As of the 2020 United States census, there were 15,941 people, 6,054 households, and 3,906 families residing in the city. As of the census of 2010, 15,449 people, 5,959 households, and 3,987 families were residing in the city. The population density was 867 people per square mile (314.6/km2). The 6,654 housing units averaged 372.8 per sq mi (140.3/km2). The racial makeup of the city was 68.4% White, 12.6% African American, 0.4% Native American, 0.5% Asian, 0.11% from other races, and 2.1% from two or more races. Hispanics or Latinos of any race were 15.9% of the population.

Of the 5,959 households, 30.0% had children under the age of 18 living with them, 46.1% were married couples living together, 15.5% had a female householder with no husband present, and 33.1% were not families. About 28.4% of all households were made up of individuals, and 11.9% had someone living alone who was 65 years of age or older. The average household size was 2.53, and the average family size was 3.1 people.

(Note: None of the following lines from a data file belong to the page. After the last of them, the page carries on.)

(* ===== verification/Async.v ===== *)
(** * Coroutines, the broker and the scheduler

    The handlers are coroutines on one event loop.  A program ([prog]) is a tree
    of atomic actions on the world ([Do]: code between two awaits) and awaits
    ([Await]: code that waits for the broker, discovery or the LLM).  Threads
    switch only at awaits; the answer to an await is the environment's choice.

    The world holds the case store, the clock, the number of UUIDs drawn so far
    and the log of delivered envelopes. *)

From Stdlib Require Import ZArith Bool Ascii String List Lia.
From stdpp Require Import base list strings gmap relations.
From S2P Require Import Prelude.
From S2P Require Import PyFloat.
From S2P Require Import Contracts.
From S2P Require Import Uuid.
From S2P Require Import Idempotency.
From S2P Require Import Llm.
From S2P Require Import A2A.
From S2P Require Import Envelope.
From S2P Require Import CaseModels.
From S2P Require Import Classifier.
From S2P Require Import StateStore.

Open Scope string_scope.
Open Scope list_scope.
Open Scope Z_scope.

(** [uuid.uuid4()] draws from a stream; [uuid.uuid5(namespace, name)] is a
    function of its arguments. *)
Class Uuids := {
  uuid4 : nat → UUID;
  uuid5 : UUID → string → UUID;
}.

Record World := mk_world {
  w_store : CaseStore;
  w_now : datetime;
  w_uuids : nat;
  w_log : list (string * EventEnvelope);
}.

Definition set_store (st : CaseStore) (w : World) : World :=
  mk_world st (w_now w) (w_uuids w) (w_log w).

Definition add_log (entry : string * EventEnvelope) (w : World) : World :=
  mk_world (w_store w) (w_now w) (w_uuids w) (w_log w ++ [entry]).

(** ** Awaits *)

(** What [send_and_wait] can do: the record is written and acknowledged; it is
    written but the call raises; it is not written and the call raises. *)
Inductive SendOutcome := Acked | AckLost | Dropped.

(** The calls of a Kafka client that an agent awaits besides reading and sending. *)
Inductive WireCall :=
| ProducerStart
| ProducerStop
| CreateTopics (extra_topics : list string)
| ConsumerStart
| ConsumerStop
| SeekToBeginning
| SeekTo (offset : Z).

(** [Invoke] is [provider.invoke(prompt, profile)], of the provider and the profile in
    force.  [Sleep] is [asyncio.sleep],
    [WaitStop] is [wait_for(stop_event.wait(), timeout)] (whether the event came
    in time) and [StopSet] reads [stop_event.is_set()], which is the environment's
    to set; the code does not yield there, so the model allows one switch more.
    [Wire] is a call of a client's life cycle, which returns or raises.  [ReadCards] is one
    scan of the card topic: its answer is what the broker gives the scan, a record's value
    as [EventEnvelope.model_validate_json] parses it. *)
Inductive Query : Type → Type :=
| Send (topic key : string) (env : EventEnvelope) : Query SendOutcome
| ReadCards : Query (CardScan (result EventEnvelope))
| Wire (call : WireCall) : Query (result unit)
| Invoke (prompt : string) : Query InvokeOutcome
| ReadProcessed (topic : string) : Query (result (list ProcessedRecord))
| Persist (topic : string) (key : string) : Query SendOutcome
| Sleep (seconds : float) : Query unit
| StopSet : Query bool
| WaitStop (timeout : float) : Query bool.

(** The effect of an answer on the world: a written record is in the log (without its key,
    which only compaction looks at: see [Topics]).  The
    compacted topics that only their writer reads back ([ReadProcessed] and
    [Persist]) are kept with the writer's own state. *)
Definition effect {R} (q : Query R) : R → World → World :=
  match q with
  | Send topic _ env => λ r w,
      match r with Acked | AckLost => add_log (topic, env) w | Dropped => w end
  | _ => λ _ w, w
  end.

(** ** Programs *)

Inductive prog (A : Type) : Type :=
| Ret (a : A)
| Raise (e : exn)
| Do {B : Type} (f : World → B * World) (k : B → prog A)
| Await {R : Type} (q : Query R) (k : R → prog A).
Arguments Ret {A} a.
Arguments Raise {A} e.
Arguments Do {A B} f k.
Arguments Await {A R} q k.

Fixpoint bind {A B} (p : prog A) (g : A → prog B) : prog B :=
  match p with
  | Ret a => g a
  | Raise e => Raise e
  | Do f k => Do f (λ b, bind (k b) g)
  | Await q k => Await q (λ r, bind (k r) g)
  end.

(** [try: p except Exception as exc: h(exc)] *)
Fixpoint catch {A} (p : prog A) (h : exn → prog A) : prog A :=
  match p with
  | Ret a => Ret a
  | Raise e => h e
  | Do f k => Do f (λ b, catch (k b) h)
  | Await q k => Await q (λ r, catch (k r) h)
  end.

Declare Scope prog_scope.
Delimit Scope prog_scope with prog.
Notation "'let!' x := p 'in' k" := (bind p (λ x, k))
  (at level 200, x pattern, p at level 100, k at level 200, right associativity) : prog_scope.
Notation "p ;! k" := (bind p (λ _, k)) (at level 199, right associativity) : prog_scope.
Open Scope prog_scope.

(** A result of pure code, raised when it is an error. *)
Definition lift {A} (r : result A) : prog A :=
  match r with Ok a => Ret a | Err e => Raise e end.

(** [try: p finally: f] *)
Definition try_finally {A} (p : prog A) (f : prog unit) : prog A :=
  let! outcome := catch (let! a := p in Ret (Ok a)) (λ e, Ret (Err e)) in
  f ;! lift outcome.

(** A call of a client. *)
Definition wire (call : WireCall) : prog unit := Await (Wire call) lift.

(** Reading and writing the world. *)
Definition reads {A} (f : World → A) : prog A := Do (λ w, (f w, w)) Ret.
Definition now : prog datetime := reads w_now.

(** A store method that cannot raise, and one that can. *)
Definition store_op {A} (f : CaseStore → datetime → A * CaseStore) : prog A :=
  Do (λ w, let '(a, st) := f (w_store w) (w_now w) in (a, set_store st w)) Ret.

Definition store_update (f : CaseStore → datetime → CaseStore) : prog unit :=
  store_op (λ st t, (tt, f st t)).

Definition store_try (f : CaseStore → datetime → result CaseStore) : prog unit :=
  Do (λ w, match f (w_store w) (w_now w) with
           | Ok st => (Ok tt, set_store st w)
           | Err e => (Err e, w)
           end) lift.

(** Reading the case object in slot [k].  The store never removes a case, so a
    slot a handler holds is filled. *)
Definition deref (k : UUID) : prog ResolutionCase :=
  let! c := reads (λ w, get (w_store w) k) in
  match c with Some c => Ret c | None => lift (case_not_found k) end.

(** [case.attr = value] *)
Definition assign (k : UUID) (f : ResolutionCase → ResolutionCase) : prog unit :=
  store_update (λ st _, update_case k f st).

(** ** The publisher *)

Section Publisher.
Context `{Uuids}.

Definition fresh_uuid : prog UUID :=
  Do (λ w, (uuid4 (w_uuids w),
            mk_world (w_store w) (w_now w) (S (w_uuids w)) (w_log w))) Ret.

(** The key of a record: the caller's, else the envelope's own id. *)
Definition message_key (key : option string) (e : EventEnvelope) : string :=
  default (uuid_str (env_event_id e)) key.

(** [publish(payload, event_type, correlation_id, causation_id, topic=...)] *)
Definition publish (identity : AgentIdentity) (payload : EventPayload) (event_type : string)
    (correlation_id : UUID) (causation_id : option UUID) (topic : option string) :
    prog EventEnvelope :=
  let! event_id := fresh_uuid in
  let! t := now in
  let! envelope :=
    lift (_build_envelope identity payload event_type correlation_id causation_id event_id t) in
  let! resolved := match topic with Some t => Ret t | None => lift (_resolve_topic event_type) end in
  Await (Send resolved (message_key None envelope) envelope) (λ outcome,
    match outcome with
    | Acked => Ret envelope
    | AckLost | Dropped => Raise (IOError "send_and_wait failed")
    end).

(** [write_audit] and [write_task_audit]: the audit payload and envelope are
    validated outside the [try]; a failed send is logged and swallowed. *)
Definition write_task_audit (identity : AgentIdentity) (envelope : EventEnvelope)
    (outcome : AuditOutcome) (task_id : option UUID) (reason : option string) : prog unit :=
  let! recorded_at := now in
  let! payload := lift (mk_audit {|
    aud_original_envelope := envelope; aud_outcome := outcome; aud_reason := reason;
    aud_recorded_at := recorded_at; aud_task_id := task_id |}) in
  let! event_id := fresh_uuid in
  let! audit_envelope := lift (mk_envelope {|
    env_event_id := event_id;
    env_correlation_id := env_correlation_id envelope;
    env_causation_id := Some (env_event_id envelope);
    env_agent_id := id_agent_id identity;
    env_tenant_id := id_tenant_id identity;
    env_timestamp := recorded_at;
    env_event_type := "agent.audit.v1";
    env_schema_version := "1.0.0";
    env_payload := P_Audit payload |}) in
  Await (Send TOPIC_AUDIT (message_key None audit_envelope) audit_envelope) (λ _, Ret tt).

Definition write_audit (identity : AgentIdentity) (envelope : EventEnvelope)
    (outcome : AuditOutcome) (reason : option string) : prog unit :=
  write_task_audit identity envelope outcome None reason.
End Publisher.

(** ** Execution *)

(** Run the code up to the next await (or the end). *)
Fixpoint advance {A} (p : prog A) (w : World) : prog A * World :=
  match p with
  | Do f k => let '(b, w') := f w in advance (k b) w'
  | _ => (p, w)
  end.

(** The pool of threads on the event loop. *)
Record Loop := mk_loop {
  l_threads : list (prog unit);
  l_world : World;
}.

(** One scheduler step: a thread's await is answered and it runs to its next
    await; a consumer or the reaper starts a handler; time passes. *)
Inductive loop_step (handler : prog unit → Prop) : Loop → Loop → Prop :=
| step_resume ts w i R (q : Query R) (k : R → prog unit) (r : R) p' w' :
    ts !! i = Some (Await q k) →
    advance (k r) (effect q r w) = (p', w') →
    loop_step handler (mk_loop ts w) (mk_loop (<[i := p']> ts) w')
| step_start ts w p p' w' :
    handler p →
    advance p w = (p', w') →
    loop_step handler (mk_loop ts w) (mk_loop (ts ++ [p']) w')
| step_time ts w t :
    w_now w <= t →
    loop_step handler (mk_loop ts w)
      (mk_loop ts (mk_world (w_store w) t (w_uuids w) (w_log w))).

(** An executable environment: it answers each await from the world. *)
Definition Environment : Type := ∀ R, Query R → World → R.

Fixpoint run {A} (env : Environment) (p : prog A) (w : World) : result A * World :=
  match p with
  | Ret a => (Ok a, w)
  | Raise e => (Err e, w)
  | Do f k => let '(b, w') := f w in run env (k b) w'
  | Await q k => let r := env _ q w in run env (k r) (effect q r w)
  end.
(* ===== verification/Handlers.v ===== *)
(** * Customer-Resolution agent: the handlers

    [apps/agents/customer_resolution/event_handlers.py], [a2a_handlers.py] and
    the sweep of [reaper.py], as programs over the case store and the broker.
    A handler's [case] variable is the case's slot [k] in the store. *)

From Stdlib Require Import ZArith Bool Ascii String List Lia.
From stdpp Require Import base list strings gmap.
From S2P Require Import Prelude.
From S2P Require Import PyFloat.
From S2P Require Import Contracts.
From S2P Require Import A2A.
From S2P Require Import Envelope.
From S2P Require Import CaseModels.
From S2P Require Import Drafter.
From S2P Require Import Classifier.
From S2P Require Import DecisionEngine.
From S2P Require Import Normalize.
From S2P Require Import StateStore.
From S2P Require Import Llm.
From S2P Require Import LlmConfig.
From S2P Require Import Prompts.
From S2P Require Import Async.
From S2P Require Import LlmRuntime.

Open Scope string_scope.
Open Scope list_scope.
Open Scope Z_scope.
Open Scope prog_scope.

Definition IDENTITY : AgentIdentity :=
  {| id_agent_id := CaseModels.AGENT_ID; id_display_name := "Customer Resolution Agent";
     id_tenant_id := AGENT_TENANT_ID |}.

(** [n] seconds on the microsecond clock.  The intake adds them to a POSIX
    timestamp, a float of about 1.7e9, and converts back rounding to microseconds;
    up to the year 2106 the two conversions are off by less than half a
    microsecond together, so the sum is exact. *)
Definition seconds (n : Z) : Z := n * 1000000.
(* ===== verification/LlmFacts.v ===== *)
(** * What an assistive call can and cannot do

    Facts about [reason], for any provider, schema and broker: where its value can
    come from, how often it calls the provider, when it raises, and what its audit
    writers publish. *)

From Stdlib Require Import ZArith Bool Ascii String List Lia.
From stdpp Require Import base list strings gmap.
From S2P Require Import Prelude.
From S2P Require Import PyFloat.
From S2P Require Import Contracts.
From S2P Require Import Envelope.
From S2P Require Import Llm.
From S2P Require Import LlmConfig.
From S2P Require Import Prompts.
From S2P Require Import Async.
From S2P Require Import LlmRuntime.
From S2P Require Import Execution.

Open Scope string_scope.
Open Scope list_scope.
Open Scope Z_scope.
Open Scope prog_scope.

(** ** The cache *)

Lemma cached_app {D} key (l l' : list (string * D)) :
  cached key (l ++ l') = match cached key l with Some d => Some d | None => cached key l' end.
Proof.
  unfold cached. induction l as [|[k d] l IH]; [done|]. cbn. by destruct (String.eqb k key).
Qed.

Lemma cached_put {D} key (d : D) c :
  (0 < rs_maxsize c)%nat → cached key (rs_cache (results_put key d c)) = Some d.
Proof.
  intros Hn. unfold results_put, put_last. cbn [rs_cache].
  set (l := List.filter _ _).
  assert (Hl : cached key l = None).
  { unfold l, cached. generalize (rs_cache c). induction l0 as [|[k e] l0 IH]; [done|]. cbn.
    destruct (String.eqb k key) eqn:E; cbn; [done|]. by rewrite E. }
  assert (Hone : cached key [(key, d)] = Some d) by (unfold cached; cbn; by rewrite String.eqb_refl).
  destruct (Nat.ltb_spec (rs_maxsize c) (length (l ++ [(key, d)]))) as [Hlt|_].
  - destruct l as [|x l']; [cbn in Hlt; lia|]. cbn [app tail]. rewrite cached_app, Hone.
    change (x :: l') with ([x] ++ l') in Hl. rewrite cached_app in Hl.
    destruct (cached key [x]); [done|]. by rewrite Hl.
  - by rewrite cached_app, Hl, Hone.
Qed.

Section Facts.
Context `{Uuids} `{!Prompting} {V : Type} `{!Schema V}.
Context (publishing : bool) (redact_pii : bool) (profile : ModelProfile).
Context (env : Environment).

Abbreviation reasons := (reason publishing redact_pii profile).
Abbreviation emits := (_emit_audit publishing redact_pii profile).

(** ** The audit writers *)

Lemma outcome_unknown (r : AssistiveResult V) : AuditOutcome_of (reasoning_outcome r) = None.
Proof. unfold reasoning_outcome. by destruct (res_reasoning_path r), (res_failure_reason r). Qed.

Lemma run_emit_audit request result ref w :
  ∃ w', run env (emits request result ref) w = (Ok tt, w') ∧ w_log w' = w_log w ∧
        w_store w' = w_store w ∧ w_now w' = w_now w ∧ (publishing = false → w' = w).
Proof.
  unfold _emit_audit. rewrite run_bind. cbn [run now reads].
  destruct publishing; [|by exists w]. unfold write_reasoning_audit.
  rewrite run_catch, run_bind. cbn [run fresh_uuid]. rewrite run_bind, run_lift.
  destruct (mk_envelope _) as [original|err]; cbv beta iota; [|by eexists].
  cbn [lar_outcome build_audit_record]. rewrite outcome_unknown.
  rewrite run_bind, run_lift. cbv beta iota. by eexists.
Qed.

(** C23 (error): the reasoning audit is never written.  The outcomes of a reasoning
    record (produced, served_from_cache, fallback, unable_to_produce) are not among
    those [AuditPayload] accepts, so the writer's own validation fails and is
    swallowed; and the event types of the LLM invocation events have no version
    segment, so no envelope accepts them.  Whatever the result, the broker and the
    settings, neither writer publishes a record or raises. *)
Theorem reasoning_never_audited (request : AssistiveRequest V) (result : AssistiveResult V)
    ref recorded_at cfg prompt w :
  (∃ w', run env (write_reasoning_audit
                    (build_audit_record request result profile ref redact_pii recorded_at)) w = (Ok tt, w') ∧
         w_log w' = w_log w) ∧
  (∃ w', run env (emit_llm_invocation_event cfg request result prompt) w = (Ok tt, w') ∧
         w_log w' = w_log w).
Proof.
  split.
  - unfold write_reasoning_audit. rewrite run_catch, run_bind. cbn [run fresh_uuid].
    rewrite run_bind, run_lift.
    destruct (mk_envelope _) as [original|err]; cbv beta iota; [|(eexists; split; reflexivity)].
    cbn [lar_outcome build_audit_record].
    rewrite outcome_unknown, run_bind, run_lift. cbv beta iota. (eexists; split; reflexivity).
  - unfold emit_llm_invocation_event.
    destruct (lae_events_enabled cfg); cbn [negb]; [|(eexists; split; reflexivity)].
    rewrite run_bind. cbn [run now reads].
    assert (Hbad : ∀ et : string, _EVENT_TYPE_RE et = false → ∀ q cause agent t u (payload : EventPayload),
      ∃ e, mk_envelope {| env_event_id := u; env_correlation_id := q; env_causation_id := cause;
                          env_agent_id := agent; env_tenant_id := "default"; env_timestamp := t;
                          env_event_type := et; env_schema_version := "1.0.0";
                          env_payload := payload |} = Err e).
    { intros et Het q cause agent t u payload. unfold mk_envelope.
      cbn [env_event_type env_agent_id env_tenant_id]. rewrite Het.
      destruct (_AGENT_ID_RE agent), (_TENANT_ID_RE "default"); eexists; reflexivity. }
    destruct (is_failure result); rewrite run_catch, run_bind; cbn [run fresh_uuid];
      rewrite run_bind, run_lift;
      match goal with |- context [mk_envelope {| env_event_id := ?u; env_correlation_id := ?q;
        env_causation_id := ?cause; env_agent_id := ?agent; env_tenant_id := _; env_timestamp := ?t;
        env_event_type := ?et; env_schema_version := _; env_payload := ?payload |}] =>
        destruct (Hbad et eq_refl q cause agent t u payload) as [e ->] end;
      (eexists; split; reflexivity).
Qed.

(** ** The repair loop *)

(** The completion parses, and the schema accepts it as [v]. *)
Definition reads_as (raw : RawCompletion) (v : V) : Prop :=
  ∃ parsed, _parse_json (raw_text raw) = Ok parsed ∧ model_validate parsed = Ok v.

Definition unreadable (raw : RawCompletion) : Prop := ∀ v, ¬ reads_as raw v.

Definition grounded (grounding : list (string * pyval)) (v : V) : Prop :=
  grounding = [] ∨ _grounding_check v grounding = true.

Lemma judge_spec grounding raw v :
  judge_completion grounding (raw_text raw) = Ok (inl v) → reads_as raw v ∧ grounded grounding v.
Proof.
  unfold judge_completion, grounded, reads_as.
  destruct (_parse_json (raw_text raw)) as [parsed|[]] eqn:Ep; try done.
  destruct (model_validate parsed) as [u|] eqn:Ev; [|done].
  case_bool_decide; destruct (_grounding_check u grounding) eqn:Eg; cbn; intros [= <-];
    (split; [by exists parsed|auto]).
Qed.

Lemma judge_raises grounding raw e :
  judge_completion (V:=V) grounding (raw_text raw) = Err e →
  _parse_json (raw_text raw) = Err e ∧ ∀ m, e ≠ JSONDecodeError m.
Proof.
  unfold judge_completion. destruct (_parse_json (raw_text raw)) as [parsed|e'].
  { destruct (model_validate parsed); [|done]. by case_match. }
  destruct e'; try done; intros [= <-]; by split.
Qed.

Lemma validate_reads raw :
  match _validate_output (V:=V) (raw_text raw) with
  | Some v => reads_as raw v
  | None => unreadable raw
  end.
Proof.
  unfold _validate_output, unreadable, reads_as. destruct (_parse_json (raw_text raw)) as [parsed|].
  - destruct (model_validate parsed) as [v|] eqn:Ev; [by exists parsed|].
    intros v (p & [= <-] & Hp). congruence.
  - by intros v (p & Hp & _).
Qed.

(** The prompt of a repair, after these errors. *)
Abbreviation repair messages errors := (repair_prompt messages (model_json_schema (V:=V)) errors).

(** The repair loop raised [e]: the provider did not complete one of its calls, or a
    completion broke the parser otherwise than by not being JSON. *)
Inductive repair_raises (messages : string) (w : World) : exn → Prop :=
| repair_incomplete errors o :
    env _ (Invoke (repair messages errors)) w = o → (∀ raw, o ≠ Completed raw) →
    repair_raises messages w (invoke_error o)
| repair_unparsed errors raw e :
    env _ (Invoke (repair messages errors)) w = Completed raw →
    _parse_json (raw_text raw) = Err e → (∀ m, e ≠ JSONDecodeError m) →
    repair_raises messages w e.

(** [v] is the answer to a repair prompt, after fewer than [n] errors. *)
Definition repaired (messages : string) (grounding : list (string * pyval)) (n : nat) (w : World)
    (v : V) : Prop :=
  ∃ errors raw, (length errors < n)%nat ∧
    env _ (Invoke (repair messages errors)) w = Completed raw ∧ reads_as raw v ∧ grounded grounding v.

Lemma run_structured messages grounding n attempts errors w :
  length errors = attempts →
  ∃ r, run env (structured_loop (V:=V) messages grounding n attempts errors) w = (r, w) ∧
  match r with
  | Ok (StructuredOk v) => repaired messages grounding (attempts + n) w v
  | Ok (StructuredFailed k errors') => k = (attempts + n)%nat
  | Err e => repair_raises messages w e
  end.
Proof.
  revert attempts errors. induction n as [|n IH]; intros attempts errors Hlen.
  { eexists. split; [reflexivity|]. by rewrite Nat.add_0_r. }
  cbn [structured_loop run effect].
  destruct (env _ (Invoke (repair messages errors)) w) as [raw| | | |] eqn:Eo;
    try (eexists; split; [reflexivity|]; by eapply repair_incomplete).
  destruct (judge_completion grounding (raw_text raw)) as [[v|message]|e] eqn:Ej.
  - eexists. split; [reflexivity|]. destruct (judge_spec _ _ _ Ej) as [H1 H2].
    exists errors, raw. split_and!; [lia|done..].
  - destruct (IH (S attempts) (errors ++ [message])) as (r & Hr & Hs).
    { rewrite length_app. cbn. lia. }
    exists r. split; [exact Hr|]. by rewrite <- Nat.add_succ_comm.
  - eexists. split; [reflexivity|]. destruct (judge_raises _ _ _ Ej). by eapply repair_unparsed.
Qed.

(** ** Where a value comes from *)

Abbreviation attempts := (Z.to_nat (1 + mp_max_repairs profile)).

(** The value is what the provider answered: its first completion reads as it; or that is
    unreadable, and the answer to one of the repair prompts reads as it and is grounded. *)
Inductive answered_with (request : AssistiveRequest V) (w : World) (v : V) : Prop :=
| first_answer raw :
    env _ (Invoke (_render_prompt request)) w = Completed raw → reads_as raw v →
    answered_with request w v
| repaired_answer raw :
    env _ (Invoke (_render_prompt request)) w = Completed raw → unreadable raw →
    repaired (_render_prompt request) (ar_grounding_inputs request) attempts w v →
    answered_with request w v.

(** There is no value of the provider, for this reason. *)
Inductive unanswered (request : AssistiveRequest V) (w : World) : FailureReason → Prop :=
| not_completed o :
    env _ (Invoke (_render_prompt request)) w = o → (∀ raw, o ≠ Completed raw) →
    unanswered request w (failure_of o)
| not_repaired raw :
    env _ (Invoke (_render_prompt request)) w = Completed raw → unreadable raw →
    unanswered request w invalid_output.

(** The result of a call that was not served from the cache. *)
Inductive provenance (request : AssistiveRequest V) (w : World)
    (store store' : AssistiveResultStore V) : AssistiveResult V → Prop :=
| from_model r v :
    answered_with request w v → res_value r = Instance_ v → res_reasoning_path r = path_model →
    res_failure_reason r = None →
    store' = results_put (ar_idempotency_key request) (dump_result r) store →
    provenance request w store store' r
| from_fallback r v reason :
    unanswered request w reason →
    ar_fallback request = Ok v → res_value r = Instance_ v →
    res_reasoning_path r = path_fallback → res_failure_reason r = Some reason →
    store' = store → provenance request w store store' r.

Lemma run_fallback request start reason ref w :
  ∃ w', w_log w' = w_log w ∧ w_store w' = w_store w ∧ (publishing = false → w' = w) ∧
  match ar_fallback request with
  | Ok v => ∃ r, run env (_fallback publishing redact_pii profile request start reason ref) w = (Ok r, w') ∧
      res_value r = Instance_ v ∧ res_reasoning_path r = path_fallback ∧
      res_failure_reason r = Some reason
  | Err e => run env (_fallback publishing redact_pii profile request start reason ref) w = (Err e, w')
  end.
Proof.
  unfold _fallback. rewrite run_bind, run_lift. destruct (ar_fallback request) as [v|e].
  2: { by exists w. }
  rewrite run_bind. cbn [run now reads]. rewrite run_bind.
  match goal with |- context [emits request ?res] =>
    destruct (run_emit_audit request res ref w) as (w' & -> & Hl & Hs & _ & Hw) end.
  exists w'. split_and!; [done..|]. by eexists.
Qed.

Lemma run_finish request start ref raw v store w :
  ∃ w' r, run env (finish publishing redact_pii profile request start ref raw v store) w =
    (Ok (r, results_put (ar_idempotency_key request) (dump_result r) store), w') ∧
    w_log w' = w_log w ∧ w_store w' = w_store w ∧ (publishing = false → w' = w) ∧
    res_value r = Instance_ v ∧ res_reasoning_path r = path_model ∧ res_failure_reason r = None.
Proof.
  unfold finish. rewrite run_bind. cbn [run now reads]. rewrite run_bind.
  match goal with |- context [emits request ?res] =>
    destruct (run_emit_audit request res ref w) as (w' & -> & Hl & Hs & _ & Hw) end.
  eexists w', _. split; [reflexivity|]. by split_and!.
Qed.

(** The call's outcome after a cache miss. *)
Definition outcome_ok (request : AssistiveRequest V) (w : World) (store : AssistiveResultStore V)
    (o : result (AssistiveResult V * AssistiveResultStore V)) : Prop :=
  match o with
  | Ok (r, store') => provenance request w store store' r
  | Err e => (ar_fallback request = Err e ∧ ∃ reason, unanswered request w reason) ∨
      (∃ raw, env _ (Invoke (_render_prompt request)) w = Completed raw ∧ unreadable raw) ∧
      repair_raises (_render_prompt request) w e
  end.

In the city, the age distribution was  28.8% under 18, 6.7% from 19 to 24, 25.3% from 25 to 44, 23.8% from 45 to 64, and 15.5% who were 65 or older. The median age was 36.2 years. For every 100 females, there were 92 males. For every 100 females age 18 and over, there were 88 males.

The median income for a household in the city was $42,701, and for a family was $36,802. Males had a median income of $32,022 versus $20,325 for females. The per capita income for the city was $20,967. About 12.6% of families and 16.4% of the population were below the poverty line, including 19.5% of those under age 18 and 14.3% of those age 65 or over.

Transportation

Intercity
Greyhound provides daily service to Dallas and points west, and Texarkana, Arkansas, and all points east, but the city has no bus depot. The Greyhound buses stop at the Pilot truck stop.

Amtrak does not directly serve Sulphur Springs. Its Texas Eagle train stops in Mineola,  south of Sulphur Springs, with daily service to San Antonio and Chicago, and thrice-weekly service to Los Angeles.

Highways
Sulphur Springs is served by these highways that run through the city:

  Interstate 30
  U.S. Highway 67 (runs concurrent with Interstate 30)
  State Highway 11
  State Highway 19
  State Highway 154
  State Loop 301

Airport
The city is served by a municipal airport. It was named Texas Airport of the Year for 2003 by the Federal Aviation Administration.

Railroad
Direct class 1 railroad service is provided by the Kansas City Southern Railroad. Northeast Texas Connector , based in Sulphur Springs, also provides rail access to the town and interchanges with Union Pacific Railroad and Kansas City Southern Railway.

Top employers

Education
The city is served by the Sulphur Springs Independent School District. Sulphur Springs High School has the Wildcats as its sports mascot.  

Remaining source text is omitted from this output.